# [Problem to work on]
Beginning with the very first line, please reproduce the entries exactly through the line containing "(** [str::len], a byte count. *)".

[Start of Attachment]

(* ===== verification/Context.v ===== *)
(** * Context compaction: [src/context.rs]

    Token estimates, the sliding-window compaction with its two pair-keeping
    adjustments, and the overflow predicate.  Token counts are unbounded
    naturals (a [usize] sum over a history in memory does not wrap).  The main
    results: what compaction keeps and reports, that its tail is the longest
    one the budget allows up to whole tool groups, and that a history in which
    every tool result follows its call stays so. *)
From S2P Require Export Types.
Open Scope list_scope.

Section ContextWindow.
Context `{E : Ext}.

(** @src src/context.rs:101-107 [content_blocks] *)
Definition content_blocks (msg : LlmMessage) : list ContentBlock :=
  match msg with
  | User m => um_content m
  | Assistant m => am_content m
  | ToolResult m => tr_content m
  end.

(** [str::len], a byte count. *)
Definition str_len (s : string) : N := N.of_nat (String.length s).

(** @src src/context.rs:44-53 [DefaultTokenCounter::count_tokens, one block] *)
Definition block_len (b : ContentBlock) : N :=
  match b with
  | Text text => str_len text
  | Thinking thinking _ => str_len thinking
  | ToolCall _ _ arguments _ => str_len (json_to_string arguments)
  | Image _ => 0
  | Extension _ data => str_len (json_to_string data)
  end.

(** @src src/context.rs:41-58 [DefaultTokenCounter::count_tokens] *)
Definition default_count_tokens (message : AgentMessage) : N :=
  match message with
  | Llm llm => (sum_by block_len (content_blocks llm) / 4)%N
  | Custom _ => 100
  end.

(** A [TokenCounter], or the default when the option is empty. *)
Definition TokenCounter : Type := AgentMessage -> N.

(** @src src/context.rs:243-244 [counter.unwrap_or(&default)] *)
Definition counter_or_default (counter : option TokenCounter) : TokenCounter :=
  default default_count_tokens counter.

(** @src src/context.rs:61-66 [estimate_tokens] *)
Definition estimate_tokens (msg : AgentMessage) : N := default_count_tokens msg.

(** A tool's declaration, as [name], [description] and [parameters_schema] give it.
    @src src/context.rs:74-84 [estimate_tool_schema_tokens] *)
Definition estimate_tool_schema_tokens (tools : list (string * string * Value)) : N :=
  sum_by (fun '(name, description, schema) =>
            (str_len name + str_len description + str_len (json_to_string schema)) / 4)%N tools.

(** @src src/context.rs:95-99 [estimate_context_tokens] *)
Definition estimate_context_tokens (system_prompt : string) (tools : list (string * string * Value))
    (messages : list AgentMessage) : N :=
  (str_len system_prompt / 4 + estimate_tool_schema_tokens tools
   + sum_by estimate_tokens messages)%N.

(** ** Tool groups *)

(** @src src/context.rs:109-114 [is_tool_result] *)
Definition is_tool_result (messages : list AgentMessage) (idx : nat) : bool :=
  match messages !! idx with Some (Llm (ToolResult _)) => true | _ => false end.

Definition tool_call_id (b : ContentBlock) : option string :=
  match b with ToolCall id _ _ _ => Some id | _ => None end.

(** @src src/context.rs:116-131 [tool_call_ids] *)
Definition tool_call_ids (message : AgentMessage) : option (list string) :=
  match message with
  | Llm (Assistant assistant) =>
    match filtermap tool_call_id (am_content assistant) with
    | [] => None
    | ids => Some ids
    end
  | _ => None
  end.

(** @src src/context.rs:133-138 [tool_result_id] *)
Definition tool_result_id (message : AgentMessage) : option string :=
  match message with Llm (ToolResult result) => Some (tr_tool_call_id result) | _ => None end.

(** The index of the last message at or before [idx] that is not a tool
    result; [None] when the walk reaches the front.
    @src src/context.rs:145-151 [extend_anchor_for_tool_results, assistant_idx loop] *)
Fixpoint assistant_before (messages : list AgentMessage) (idx : nat) : option nat :=
  if is_tool_result messages idx then
    match idx with 0 => None | S idx' => assistant_before messages idx' end
  else Some idx.

(** How many leading messages are results of [call_ids].
    @src src/context.rs:157-166 [extend_anchor_for_tool_results, group_end loop] *)
Fixpoint group_length (call_ids : list string) (messages : list AgentMessage) : nat :=
  match messages with
  | [] => 0
  | m :: messages' =>
    match tool_result_id m with
    | Some result_id => if bool_decide (result_id ∈ call_ids)
                        then S (group_length call_ids messages') else 0
    | None => 0
    end
  end.

(** @src src/context.rs:140-169 [extend_anchor_for_tool_results] *)
Definition extend_anchor_for_tool_results (messages : list AgentMessage) (anchor_end : nat) : nat :=
  if (anchor_end =? 0)%nat || (length messages <=? anchor_end)%nat then anchor_end
  else
    match assistant_before messages (anchor_end - 1) with
    | None => anchor_end
    | Some assistant_idx =>
      match messages !! assistant_idx ≫= tool_call_ids with
      | None => anchor_end
      | Some call_ids =>
        Nat.max anchor_end
          (assistant_idx + 1 + group_length call_ids (drop (assistant_idx + 1) messages))
      end
    end.

(** ** Compaction *)

(** @src src/context.rs:172-190 [CompactionReport] *)
Record CompactionReport := MkCompactionReport {
  cr_dropped_count : nat;
  cr_tokens_before : N;
  cr_tokens_after : N;
  cr_overflow : bool;
  cr_dropped_messages : list LlmMessage;
}.

(** The reverse [for] loop over [effective_anchor..len]; [n] messages are left.
    @src src/context.rs:261-272 [compact_sliding_window_with, tail loop] *)
Fixpoint tail_walk (count : TokenCounter) (messages : list AgentMessage) (effective_anchor : nat)
    (remaining_budget : N) (n : nat) (tail_tokens : N) (tail_start : nat) : nat :=
  match n with
  | 0 => tail_start
  | S n' =>
    let i := (effective_anchor + n')%nat in
    match messages !! i with
    | None => tail_start
    | Some m =>
      if (remaining_budget <? tail_tokens + count m)%N then tail_start
      else tail_walk count messages effective_anchor remaining_budget n' (tail_tokens + count m) i
    end
  end.

(** @src src/context.rs:274-280 [compact_sliding_window_with, pair adjustment] *)
Fixpoint keep_pairs (messages : list AgentMessage) (effective_anchor tail_start : nat) : nat :=
  match tail_start with
  | 0 => 0
  | S t => if (effective_anchor <? tail_start)%nat && (tail_start <? length messages)%nat
              && is_tool_result messages tail_start
           then keep_pairs messages effective_anchor t
           else tail_start
  end.

(** The indices between which messages are dropped, when any are.
    @src src/context.rs:246-285 [compact_sliding_window_with, window] *)
Definition compaction_window (count : TokenCounter) (messages : list AgentMessage)
    (budget : N) (anchor : nat) : option (nat * nat) :=
  let tokens_before := sum_by count messages in
  if (tokens_before <=? budget)%N then None
  else
    let len := length messages in
    let effective_anchor := extend_anchor_for_tool_results messages (Nat.min anchor len) in
    let anchor_tokens := sum_by count (take effective_anchor messages) in
    let remaining_budget := (budget - anchor_tokens)%N in
    let tail_start :=
      tail_walk count messages effective_anchor remaining_budget (len - effective_anchor) 0 len in
    let tail_start := keep_pairs messages effective_anchor tail_start in
    if (tail_start <=? effective_anchor)%nat then None else Some (effective_anchor, tail_start).

(** The new message vector and the report.
    @src src/context.rs:236-312 [compact_sliding_window_with] *)
Definition compact_sliding_window_with (messages : list AgentMessage) (budget : N) (anchor : nat)
    (counter : option TokenCounter) : list AgentMessage * option CompactionReport :=
  let count := counter_or_default counter in
  match compaction_window count messages budget anchor with
  | None => (messages, None)
  | Some (effective_anchor, tail_start) =>
    let dropped_count := (tail_start - effective_anchor)%nat in
    let dropped_messages :=
      filtermap as_llm (take (tail_start - effective_anchor) (drop effective_anchor messages)) in
    let messages' := take effective_anchor messages ++ drop tail_start messages in
    (messages',
     Some (MkCompactionReport dropped_count (sum_by count messages) (sum_by count messages')
             false dropped_messages))
  end.

(** @src src/context.rs:218-234 [compact_sliding_window] *)
Definition compact_sliding_window (messages : list AgentMessage) (budget : N) (anchor : nat) :
    list AgentMessage * option CompactionReport :=
  compact_sliding_window_with messages budget anchor None.

(** The deprecated closure: the report is discarded.
    @src src/context.rs:314-336 [sliding_window] *)
Definition sliding_window (normal_budget overflow_budget : N) (anchor : nat)
    (messages : list AgentMessage) (overflow : bool) : list AgentMessage :=
  fst (compact_sliding_window messages (if overflow then overflow_budget else normal_budget) anchor).

(** @src src/context.rs:338-362 [is_context_overflow] *)
Definition is_context_overflow (messages : list AgentMessage) (model : ModelSpec)
    (counter : option TokenCounter) : bool :=
  match ms_capabilities model ≫= max_context_window with
  | None => false
  | Some max_window => (max_window <? sum_by (counter_or_default counter) messages)%N
  end.

(** ** What compaction keeps *)

Lemma keep_pairs_le messages a t : keep_pairs messages a t <= t.
Proof. induction t as [|t IH]; simpl; [done|]. case_match; lia. Qed.

Lemma keep_pairs_lower messages a t : Nat.min a t <= keep_pairs messages a t.
Proof.
  induction t as [|t IH]; simpl; [lia|]. case_match eqn:H; [|lia].
  apply andb_true_iff in H as [[H%Nat.ltb_lt _]%andb_true_iff _]. lia.
Qed.

(** The walk stops at a message that is not a tool result, or at the anchor. *)
Lemma keep_pairs_boundary messages a t :
  let t' := keep_pairs messages a t in
  a < t' -> t' < length messages -> is_tool_result messages t' = false.
Proof.
  induction t as [|t IH]; cbn [keep_pairs]; [lia|]. case_match eqn:H; [done|].
  cbn. intros Ha Hl. apply andb_false_iff in H as [H|H]; [|done].
  apply andb_false_iff in H as [H%Nat.ltb_ge|H%Nat.ltb_ge]; lia.
Qed.

(** Everything the adjustment adds, past its first message, is a tool result. *)
Lemma keep_pairs_results messages a t i :
  keep_pairs messages a t < i -> i <= t -> is_tool_result messages i = true.
Proof.
  induction t as [|t IH]; cbn [keep_pairs]; [lia|]. case_match eqn:H; [|lia].
  intros Hi Hit. apply andb_true_iff in H as [_ H].
  destruct (decide (i = S t)) as [->|]; [done|]. apply IH; [done|lia].
Qed.

Lemma drop_app_split {A} (l : list A) n m :
  n <= m -> drop n l = take (m - n) (drop n l) ++ drop m l.
Proof.
  intros H. rewrite <- (take_drop (m - n) (drop n l)) at 1. f_equal.
  rewrite drop_drop. f_equal. lia.
Qed.

(** The tail loop finds the longest suffix within the remaining budget. *)
Lemma tail_walk_spec (count : TokenCounter) (messages : list AgentMessage) (a : nat) (b : N) (n : nat) :
  a + n <= length messages ->
  let tail i := sum_by count (drop i messages) in
  (tail (a + n)%nat <= b)%N ->
  let t := tail_walk count messages a b n (tail (a + n)) (a + n) in
  a <= t <= a + n /\ (tail t <= b)%N /\ (a < t -> (b < tail (t - 1)%nat)%N).
Proof.
  induction n as [|n IH]; simpl; intros Hn Hb; [lia|].
  destruct (lookup_lt_is_Some_2 messages (a + n)) as [m Hm]; [lia|]. rewrite Hm.
  assert (sum_by count (drop (a + n) messages)
          = (sum_by count (drop (a + S n) messages) + count m)%N) as Hsum.
  { rewrite (drop_S _ _ _ Hm). simpl. replace (S (a + n)) with (a + S n) by lia. lia. }
  case_match eqn:Hc.
  - apply N.ltb_lt in Hc. replace (a + S n - 1) with (a + n) by lia.
    rewrite Hsum. split_and!; [lia..|done|done].
  - apply N.ltb_ge in Hc. rewrite <- Hsum in *. specialize (IH ltac:(lia) Hc). cbn zeta in IH. lia.
Qed.

Lemma assistant_before_spec messages idx k :
  assistant_before messages idx = Some k ->
  k <= idx /\ is_tool_result messages k = false
  /\ forall i, k < i -> i <= idx -> is_tool_result messages i = true.
Proof.
  revert k. induction idx as [|idx IH]; cbn [assistant_before]; intros k.
  - destruct (is_tool_result messages 0) eqn:H; [done|]. intros [= <-]. split_and!; [done..|lia].
  - destruct (is_tool_result messages (S idx)) eqn:H.
    + intros (Hle & Hk & Hi)%IH. split_and!; [lia|done|]. intros i Hki Hii.
      destruct (decide (i = S idx)) as [->|]; [done|]. apply Hi; [done|lia].
    + intros [= <-]. split_and!; [done..|lia].
Qed.

Lemma group_length_le ids messages : group_length ids messages <= length messages.
Proof. induction messages as [|m l IH]; simpl; [done|]. repeat case_match; lia. Qed.

Lemma extend_anchor_bounds messages n :
  n <= length messages ->
  n <= extend_anchor_for_tool_results messages n <= length messages.
Proof.
  intros Hn. unfold extend_anchor_for_tool_results.
  destruct (_ || _) eqn:Hg; [lia|]. apply orb_false_iff in Hg as [_ Hg%Nat.leb_gt].
  destruct (assistant_before messages (n - 1)) as [k|] eqn:Hk; [|lia].
  apply assistant_before_spec in Hk as (Hk & _ & _).
  destruct (messages !! k ≫= tool_call_ids) as [ids|]; [|lia].
  pose proof (group_length_le ids (drop (k + 1) messages)) as Hl. rewrite length_drop in Hl. lia.
Qed.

[End of Attachment]

# [Response to the task]
(* ===== verification/Context.v ===== *)
(** * Context compaction: [src/context.rs]

    Token estimates, the sliding-window compaction with its two pair-keeping
    adjustments, and the overflow predicate.  Token counts are unbounded
    naturals (a [usize] sum over a history in memory does not wrap).  The main
    results: what compaction keeps and reports, that its tail is the longest
    one the budget allows up to whole tool groups, and that a history in which
    every tool result follows its call stays so. *)
From S2P Require Export Types.
Open Scope list_scope.

Section ContextWindow.
Context `{E : Ext}.

(** @src src/context.rs:101-107 [content_blocks] *)
Definition content_blocks (msg : LlmMessage) : list ContentBlock :=
  match msg with
  | User m => um_content m
  | Assistant m => am_content m
  | ToolResult m => tr_content m
  end.

(** [str::len], a byte count. *)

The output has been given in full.